Ela conta que há pouco tempo começou a fazer terapia e se lembrou dos abusos. “Ele pedia para tocá-lo, ele me tocava. Ele entrava no meu quarto, ele entrava no banheiro quando eu estava”.

Quando as lembranças vieram à tona, a jovem conversou com a irmã e primas, que também relataram abusos cometidos pelo mesmo homem. “Você chega a duvidar de você, você chega a achar que a culpa é sua. Se uma criança fala alguma coisa que possa ter relação com abuso, fique atento porque nunca é brincadeira. Uma criança não inventa esse tipo de coisa, ela não tem uma malícia para inventar esse tipo de coisa”.
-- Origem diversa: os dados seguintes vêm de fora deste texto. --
(** * minigem-telemetry: ingestion pipeline and window statistics

    A shallow embedding of the telemetry ingest server
    (ingest/src/validate.ts, ingest/src/server.ts, the file-backed
    [readWindowStats] of stats.js and the SQL-backed [dbReadStats] of db.js)
    together with the properties the specification states about them.

    Modelling conventions.
    - JavaScript values are the inductive [JSVal]; an object is the list of
      its own properties in insertion order (keys distinct, as JSON.parse
      leaves them).
    - A JavaScript number is [number]: an integer [Num z], [NaN] or an
      infinity.  Fractions, rounding and overflow of IEEE doubles are outside
      the model; quotients that the code returns as doubles are exact
      rationals ([Q]).
    - A string is a Rocq [string] of bytes; [trim] and [toLowerCase] act on
      ASCII, and [length] counts bytes (equal to the UTF-16 length on ASCII).
    - Built-ins of the runtime whose result the code only consumes
      (Number on a string, Date parsing, the clock, the MaxMind reader, a
      failing database insert) are fields of the record [Runtime]. *)

From Stdlib Require Import ZArith List String Ascii Bool Lia QArith Qround.
From Stdlib Require Import Sorted Permutation.
Import ListNotations.
Open Scope string_scope.
Open Scope Z_scope.
Set Warnings "-register-all".

(** ** JavaScript values *)

Inductive number : Type :=
| Num (z : Z)
| NaN
| PosInf
| NegInf.

Inductive JSVal : Type :=
| JUndefined
| JNull
| JBool (b : bool)
| JNum (n : number)
| JStr (s : string)
| JArr (l : list JSVal)
| JObj (props : list (string * JSVal)).

(** [typeof v] *)
Definition typeof (v : JSVal) : string :=
  match v with
  | JUndefined => "undefined"
  | JNull => "object"
  | JBool _ => "boolean"
  | JNum _ => "number"
  | JStr _ => "string"
  | JArr _ => "object"
  | JObj _ => "object"
  end.

(** ToBoolean: the falsy values are undefined, null, false, 0, NaN and the
    empty string. *)
Definition truthy (v : JSVal) : bool :=
  match v with
  | JUndefined | JNull => false
  | JBool b => b
  | JNum (Num z) => negb (z =? 0)
  | JNum NaN => false
  | JNum _ => true
  | JStr s => negb (s =? "")%string
  | JArr _ | JObj _ => true
  end.

Fixpoint lookup {A : Type} (k : string) (l : list (string * A)) : option A :=
  match l with
  | [] => None
  | (k', v) :: r => if (k' =? k)%string then Some v else lookup k r
  end.

(** [v.k] and [v?.k] for the property names the server reads (none of them
    is an index or [length], so only objects have them). *)
Definition getProp (v : JSVal) (k : string) : JSVal :=
  match v with
  | JObj props => match lookup k props with Some x => x | None => JUndefined end
  | _ => JUndefined
  end.

(** [o.k = x] on the property list of an object: an existing key keeps its
    place, a new key is appended. *)
Fixpoint setProp (k : string) (x : JSVal) (props : list (string * JSVal))
  : list (string * JSVal) :=
  match props with
  | [] => [(k, x)]
  | (k', v) :: r =>
      if (k' =? k)%string then (k, x) :: r else (k', v) :: setProp k x r
  end.

(** [{ ...e }]: the own enumerable properties.  Arrays and strings spread
    to index keys, which the code below never reads; they are left out. *)
Definition spread (e : JSVal) : list (string * JSVal) :=
  match e with
  | JObj props => props
  | _ => []
  end.

Definition isFinite (n : number) : bool :=
  match n with Num _ => true | _ => false end.

(** ** Strings *)

Definition lower_ascii (c : ascii) : ascii :=
  let n := nat_of_ascii c in
  if andb (Nat.leb 65 n) (Nat.leb n 90) then ascii_of_nat (n + 32) else c.

Definition upper_ascii (c : ascii) : ascii :=
  let n := nat_of_ascii c in
  if andb (Nat.leb 97 n) (Nat.leb n 122) then ascii_of_nat (n - 32) else c.

Fixpoint map_string (f : ascii -> ascii) (s : string) : string :=
  match s with
  | EmptyString => EmptyString
  | String c r => String (f c) (map_string f r)
  end.

Definition toLowerCase : string -> string := map_string lower_ascii.
Definition toUpperCase : string -> string := map_string upper_ascii.

(** White space removed by [trim]: TAB, LF, VT, FF, CR and SPACE. *)
Definition is_space (c : ascii) : bool :=
  let n := nat_of_ascii c in
  orb (andb (Nat.leb 9 n) (Nat.leb n 13)) (Nat.eqb n 32).

Fixpoint trimStart (s : string) : string :=
  match s with
  | EmptyString => EmptyString
  | String c r => if is_space c then trimStart r else s
  end.

Fixpoint trimEnd (s : string) : string :=
  match s with
  | EmptyString => EmptyString
  | String c r =>
      match trimEnd r with
      | EmptyString => if is_space c then EmptyString else String c EmptyString
      | r' => String c r'
      end
  end.

Definition trim (s : string) : string := trimEnd (trimStart s).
O caso não é isolado. Só esse ano, a Secretaria de Segurança Pública registrou 183 casos de abusos sexuais contra crianças. Deste total, 173 são meninas. Só no Hospital Infantil de Palmas, que atende crianças que sofreram violência, foram 105 novos casos esse ano. A maioria das vítimas tem entre cinco e nove anos.

Quase nove em cada 10 casos não chegam a ser denunciados. “Grande parte ocorre na família, então a família tem uma resistência em buscar o atendimento porque não quer responsabilizar o agressor porque é alguém da família. Eu digo que a maioria das crianças não recebe nenhum tipo de atendimento e nenhum tipo de ajuda”, argumenta a coordenadora do Savi do Hospital Infantil, Rosivânia Tosta.

O Ministério Público do Tocantins trabalha para colocar em prática a lei que deve poupar a vítima de fazer o mesmo depoimento várias vezes. “Nós vamos capacitar as equipes técnicas para que as vítimas sejam ouvidas nos hospitais e essa oitiva, essa escuta especializada, seja encaminhada para os delegados para que, na delegacia sendo possível, a vítima não vai precisar ser ouvida novamente”, argumentou o promotor de Justiça, Sidney Fiori. Ele foi liberado logo após prestar depoimento. O crime é investigado pela Polícia Civil.